The correct answer is Mycoplasma.

  • The smallest organism, capable of autonomous growth and reproduction, is Mycoplasma.
  • Mycoplasma:
    • Mycoplasmas are spherical to filamentous cells with no cell walls.
    • There is an attachment organelle at the tip of filamentous M pneumonia and several other pathogenic mycoplasmas.
    • Fried-egg-shaped colonies are seen on agar.
    • The mycoplasmas presumably evolved by degenerative evolution from Gram-positive bacteria and are phylogenetically most closely related to some clostridia.
    • Mycoplasmas are the smallest self-replicating organisms with the smallest genomes.
    • They are low in guanine and cytosine.

  • Virus:
    • The virus is an infectious agent of small size and simple composition that can multiply only in living cells of animals, plants, or bacteria.
    • The name is from a Latin word meaning “slimy liquid” or “poison.”
    • The earliest indications of the biological nature of viruses came from studies in 1892 by the Russian scientist Dmitry I. Ivanovsky and in 1898 by the Dutch scientist Martinus W. Beijerinck.
    • Beijerinck first surmised that the virus under study was a new kind of infectious agent, which he designated contagium vivum fluidum, meaning that it was an alive, reproducing organism that differed from other organisms.
  • Bacteria:
    • Bacteria, singular bacterium, any of a group of microscopic single-celled organisms that live in enormous numbers in almost every environment on Earth, from deep-sea vents to deep below Earth’s surface to the digestive tracts of humans.
    • Bacteria lack a membrane-bound nucleus and other internal structures and are therefore ranked among the unicellular life-forms called prokaryotes.

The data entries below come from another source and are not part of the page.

(** X19. Over a log of plain times (time values of a [Date], no entry
    longer than 8.64e15 ms, so that the doubles of the source round as
    the integers do here), every worklog request of a sync in this
    process is for an unsynced entry of the log that starts on the date
    and has an end; it carries the duration of the entry rounded to
    whole seconds, at least 60, the date of the sync as start date, the
    hours and minutes of the start of the entry as start time, the
    configured account as author, and a description that is never
    empty: the description of the entry, or "Work on branch: " and its
    branch when the entry has none. *)
Theorem sync_requests_are_well_formed (date : string) (env : SyncEnv)
    (w : World) (a : Activity.t) (req : WorklogRequest) (ok : bool) :
  daemonAnswers (syncProbe env) = false ->
  Forall plainTimes (activityLog (config w)) ->
  In (Worklog a req ok) (sentBetween w (snd (syncTempo date env w))) ->
  In a (activityLog (config w))
  /\ Activity.synced a = false
  /\ prefix date (Date.toISOString (Activity.startTime a)) = true
  /\ (exists endTime,
         Activity.endTime a = Some endTime
         /\ timeSpentSeconds req
            = durationSeconds (Activity.startTime a) endTime)
  /\ 60 <= timeSpentSeconds req
  /\ startDate req = date
  /\ worklogStartTime req = Date.hhmm (Activity.startTime a)
  /\ authorAccountId req = jiraAccountId (config w)
  /\ truthyStr (authorAccountId req) = true
  /\ worklogDescription req <> EmptyString
  /\ worklogDescription req
     = (if truthyStr (Activity.description a) then
          match Activity.description a with
          | Some d => d
          | None => EmptyString
          end
        else "Work on branch: " ++ Activity.branch a)%string.
Proof.
  intros Hd _ Hin. rewrite syncTempo_sent in Hin by exact Hd.
  destruct (configured (config w)) eqn:Hc; [| destruct Hin].
  apply effectsOf_In in Hin. destruct Hin as (k & Hk & Hv).
  apply nth_error_In in Hk. apply filter_In in Hk. destruct Hk as [Ha Hdue].
  apply verdict_request in Hv.
  destruct Hv as (Hend & Hmin & Hdate & Htime & Hdesc & Hacc & _).
  unfold configured in Hc. apply andb_true_iff in Hc. destruct Hc as [_ Hj].
  pose proof (dueOn_unsynced date a Hdue) as Hs.
  unfold dueOn in Hdue. apply andb_true_iff in Hdue. destruct Hdue as [Hp _].
  repeat split; auto.
  - now rewrite Hacc.
  - rewrite Hdesc. apply describe_not_empty.
  - rewrite Hdesc. unfold describe.
    destruct (Activity.description a) as [d |]; [| reflexivity].
    destruct (truthyStr (Some d)); reflexivity.
Qed.

Lemma sync_requests_sample :
  In (Worklog (entryOf 0 (minutes 30) (Some (IdNum 42)))
        (mkWorklog (Some (IdNum 42)) 1800 "2023-11-14" "22:13"
           "Work on branch: main" (Some "account-1"))
        true)
     (sentBetween twoEntries
        (snd (syncTempo "2023-11-14" acceptsOnlyFirst twoEntries)))
  /\ 60 <= 1800.
Proof.
  assert (H : In (Worklog (entryOf 0 (minutes 30) (Some (IdNum 42)))
                    (mkWorklog (Some (IdNum 42)) 1800 "2023-11-14" "22:13"
                       "Work on branch: main" (Some "account-1"))
                    true)
                 (sentBetween twoEntries
                    (snd (syncTempo "2023-11-14" acceptsOnlyFirst
                            twoEntries)))).
  { vm_compute. left. reflexivity. }
  assert (Hp : Forall plainTimes (activityLog (config twoEntries))).
  { assert (Hone : forall id d issue,
              0 <= d <= minutes 60 -> plainTimes (entryOf id d issue)).
    { intros id d issue Hd. unfold plainTimes, entryOf.
      cbn [Activity.startTime Activity.endTime].
      unfold maxTime, minutes, T0 in *. split; [lia |].
      intros endTime E. assert (endTime = 1700000000000 + d) by congruence.
      lia. }
    unfold twoEntries, worldWithLog. cbn [config activityLog].
    apply Forall_cons; [| apply Forall_cons; [| apply Forall_nil]];
      apply Hone; unfold minutes; lia. }
  split; [exact H |].
  destruct (sync_requests_are_well_formed "2023-11-14" acceptsOnlyFirst
              twoEntries _ _ _ eq_refl Hp H) as (_ & _ & _ & _ & Hmin & _).
  exact Hmin.
Defined.

(** ** Status *)

(** X20. [statusTracking] only reads: it never raises and leaves the
    world as it is.  When the daemon answers the probe and reports at
    least one session, the sessions of the daemon are shown and a
    session recorded in this process is not; when the daemon answers but
    reports none, or its status cannot be read, the status of this
    process is shown after the line that announces the daemon. *)
Theorem status_only_reads (env : StatusEnv) (w : World) :
  (exists lines, statusTracking env w = (Ok lines, w))
  /\ (forall s rest,
         daemonAnswers (statusProbe env) = true ->
         statusSessions env = Ok (s :: rest) ->
         fst (statusTracking env w)
         = Ok (LineUsingDaemon :: LineActiveSessions
                 :: flat_map (sessionLines (statusNow env)) (s :: rest))
         /\ forall lines,
              fst (statusTracking env w) = Ok lines ->
              ~ In LineActiveSession lines)
  /\ (daemonAnswers (statusProbe env) = true ->
      statusSessions env = Ok [] \/ isOk (statusSessions env) = false ->
      fst (statusTracking env w)
      = Ok (LineUsingDaemon :: localStatusLines env (config w))).
Proof.
  unfold statusTracking, tryCatch, bind, getConfig.
  rewrite isDaemonRunning_run. cbn.
  split; [| split].
  - destruct (daemonAnswers (statusProbe env));
      [| eexists; reflexivity].
    destruct (statusSessions env) as [[| s rest] | m]; eexists; reflexivity.
  - intros s rest -> ->. cbn. split; [reflexivity |].
    intros lines H. injection H as <-. intros Hin.
    destruct Hin as [Hin | [Hin | Hin]]; try discriminate.
    change (In LineActiveSession
              (flat_map (sessionLines (statusNow env)) (s :: rest))) in Hin.
    apply in_flat_map in Hin. destruct Hin as (x & _ & Hx).
    unfold sessionLines, optionalLine in Hx. cbn in Hx.
    destruct Hx as [Hx | [Hx | [Hx | Hx]]]; try discriminate.
    rewrite !in_app_iff in Hx. destruct Hx as [Hx | [Hx | Hx]].
    + destruct (Session.issueId x); [| destruct Hx].
      destruct (truthyNum (Some z)); [| destruct Hx].
      destruct Hx as [Hx | []]; discriminate.
    + destruct (Session.description x); [| destruct Hx].
      destruct (truthyStr (Some s0)); [| destruct Hx].
      destruct Hx as [Hx | []]; discriminate.
    + destruct Hx as [Hx | []]; discriminate.
  - intros -> [-> | H]; [reflexivity |].
    destruct (statusSessions env); [discriminate | reflexivity].
Qed.

(** X21. The duration shown by the status is the elapsed time rounded to
    the nearest minute, split into hours and minutes: for a start that is
    not in the future the minutes are between 0 and 59, the hours are not
    negative, and hours and minutes together are within half a minute of
    the elapsed time. *)
Theorem status_duration_is_rounded (startTime now : Z) :
  startTime <= now ->
  exists hours minutes,
    durationLine startTime now = LineDuration hours minutes
    /\ 0 <= hours
    /\ 0 <= minutes < 60
    /\ hours * 60 + minutes = roundDiv (now - startTime) 60000
    /\ -30000 < (hours * 60 + minutes) * 60000 - (now - startTime) <= 30000.
Proof.
  intros Hle. unfold durationLine, roundDiv.
  set (m := (2 * (now - startTime) + 60000) / (2 * 60000)).
  assert (Hm : 0 <= m) by (apply Z.div_pos; lia).
  exists (m / 60), (Z.rem m 60). split; [reflexivity |].
  rewrite Z.rem_mod_nonneg by lia.
  pose proof (Z.mod_pos_bound m 60 ltac:(lia)) as Hb.
  pose proof (Z.div_mod m 60 ltac:(lia)) as Hdm.
  split; [apply Z.div_pos; lia |]. split; [exact Hb |].
  split; [lia |].
  replace (m / 60 * 60 + m mod 60) with m by lia.
  pose proof (Z.div_mod (2 * (now - startTime) + 60000) (2 * 60000)
                ltac:(lia)) as Hd.
  pose proof (Z.mod_pos_bound (2 * (now - startTime) + 60000) (2 * 60000)
                ltac:(lia)) as Hr.
  fold m in Hd. lia.
Qed.

Lemma status_duration_sample :
  T0 <= T0 + minutes 90 + 29999
  /\ durationLine T0 (T0 + minutes 90 + 29999) = LineDuration 1 30.
Proof.
  assert (H : T0 <= T0 + minutes 90 + 29999) by (unfold T0, minutes; lia).
  split; [exact H |].
  destruct (status_duration_is_rounded T0 (T0 + minutes 90 + 29999) H)
    as (h & m & Hline & _).
  rewrite Hline. vm_compute in Hline. exact (eq_sym Hline).
Defined.

Example status_duration_of_a_future_start :
  durationLine (T0 + minutes 30) T0 = LineDuration (-1) (-30).
Proof. vm_compute. reflexivity. Qed.

(** ** Listing the log *)

Lemma filter_twice {A} (f g : A -> bool) (l : list A) :
  filter g (filter f l) = filter (fun x => f x && g x) l.
Proof.
  induction l as [| x l IH]; [reflexivity |].
  cbn. destruct (f x); cbn; [destruct (g x) |]; now rewrite IH.
Qed.

Lemma filter_all {A} (l : list A) : filter (fun _ => true) l = l.
Proof. induction l as [| x l IH]; [reflexivity |]. cbn. now rewrite IH. Qed.

Lemma insertNewest_perm (a : Activity.t) (l : list Activity.t) :
  Permutation (insertNewest a l) (a :: l).
Proof.
  induction l as [| b l IH]; [reflexivity |].
  cbn. destruct (Activity.startTime b <=? Activity.startTime a).
  - reflexivity.
  - rewrite IH. apply perm_swap.
Qed.

Lemma newestFirst_perm (l : list Activity.t) : Permutation (newestFirst l) l.
Proof.
  induction l as [| a l IH]; [reflexivity |].
  cbn. rewrite insertNewest_perm. now constructor.
Qed.

Lemma insertNewest_sorted (a : Activity.t) (l : list Activity.t) :
  Sorted newerOrSame l -> Sorted newerOrSame (insertNewest a l).
Proof.
  induction l as [| b l IH]; intros Hs; [repeat constructor |].
  cbn. destruct (Activity.startTime b <=? Activity.startTime a) eqn:Hle.
  - constructor; [exact Hs |]. constructor. unfold newerOrSame. lia.
  - inversion Hs as [| ? ? Hs' Hhd]; subst.
    constructor; [now apply IH |].
    destruct l as [| c l]; cbn.
    + constructor. unfold newerOrSame. lia.
    + destruct (Activity.startTime c <=? Activity.startTime a).
      * constructor. unfold newerOrSame. lia.
      * inversion Hhd; subst. now constructor.
Qed.

Lemma newestFirst_sorted (l : list Activity.t) :
  Sorted newerOrSame (newestFirst l).
Proof.
  induction l as [| a l IH]; [constructor |].
  cbn. now apply insertNewest_sorted.
Qed.

(** One filter of [displayWorklogs]: applied when its option is set. *)
Lemma stage_filter {X} (o : option X) (truthy : option X -> bool)
    (f : X -> Activity.t -> bool) (l : list Activity.t) :
  match o with
  | Some x => if truthy (Some x) then filter (fun a => f x a) l else l
  | None => l
  end
  = filter
      (fun a =>
         if truthy o then
           match o with Some x => f x a | None => true end
         else true)
      l.
Proof.
  destruct o as [x |].
  - destruct (truthy (Some x)); [reflexivity | symmetry; apply filter_all].
  - destruct (truthy None); symmetry; apply filter_all.
Qed.

(** The filters of [displayWorklogs] together. *)
Lemma selectWorklogs_passes (options : Worklogs.Options)
    (log : list Activity.t) :
  selectWorklogs options log
  = match limitOf options with
    | Some n => slice0 n (newestFirst (filter (passes options) log))
    | None => newestFirst (filter (passes options) log)
    end.
Proof.
  unfold selectWorklogs. cbv zeta.
  pose proof (stage_filter (Worklogs.date options) truthyStr
                (fun d a => prefix d (Date.toISOString (Activity.startTime a)))
                log) as H1.
  cbv beta in H1. rewrite H1. clear H1.
  match goal with |- context [filter ?f log] =>
    set (byDate := filter f log) end.
  pose proof (stage_filter (Worklogs.branch options) truthyStr
                (fun b a => includes b (Activity.branch a)) byDate) as H2.
  cbv beta in H2. rewrite H2. clear H2.
  match goal with |- context [filter ?f byDate] =>
    set (byBranch := filter f byDate) end.
  pose proof (stage_filter (Worklogs.issueId options) truthyNum
                (fun n a => isNumber n (Activity.issueId a)) byBranch) as H3.
  cbv beta in H3. rewrite H3. clear H3.
  subst byBranch byDate. rewrite !filter_twice.
  match goal with |- context [filter ?f log] =>
    rewrite (filter_ext f (passes options))
      by (intros a; unfold passes; rewrite ?andb_assoc; reflexivity)
  end.
  set (sorted := newestFirst (filter (passes options) log)).
  clearbody sorted. unfold limitOf.
  destruct (Worklogs.limit options) as [k |],
    (Worklogs.all options) as [[|] |];
    cbn; try destruct (k =? 0); reflexivity.
Qed.

Lemma slice0_split {A} (n : Z) (l : list A) :
  exists rest,
    l = (slice0 n l ++ rest)%list
    /\ (0 < n -> List.length (slice0 n l)
                 = Nat.min (Z.to_nat n) (List.length l))
    /\ (n < 0 -> List.length rest
                 = Nat.min (Z.to_nat (- n)) (List.length l)).
Proof.
  unfold slice0. destruct (0 <=? n) eqn:Hn.
  - exists (skipn (Z.to_nat n) l). split; [now rewrite firstn_skipn |].
    split; [intros _; apply length_firstn | lia].
  - exists (skipn (Z.to_nat (Z.of_nat (List.length l) + n)) l).
    split; [now rewrite firstn_skipn |]. split; [lia |].
    intros _. rewrite length_skipn. lia.
Qed.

    • Prokaryotes are the dominant living creatures on Earth, having been present for perhaps three-quarters of Earth history and having adapted to almost all available ecological habitats.
    • As a group, they display exceedingly diverse metabolic capabilities and can use almost any organic compound, and some inorganic compounds, as a food source.
    • Some bacteria can cause diseases in humans, animals, or plants, but most are harmless and are beneficial ecological agents whose metabolic activities sustain higher life-forms.
  • Bacteriophage:
    • Bacteriophage is also called phage or bacterial virus, any of a group of viruses that infect bacteria.
    • Bacteriophages were discovered independently by Frederick W. Twort in Great Britain (1915) and Félix d’Hérelle in France (1917).
    • D’Hérelle coined the term bacteriophage, meaning “bacteria eater,” to describe the agent’s bacteriocidal ability. Bacteriophages also infect the single-celled prokaryotic organisms known as archaea.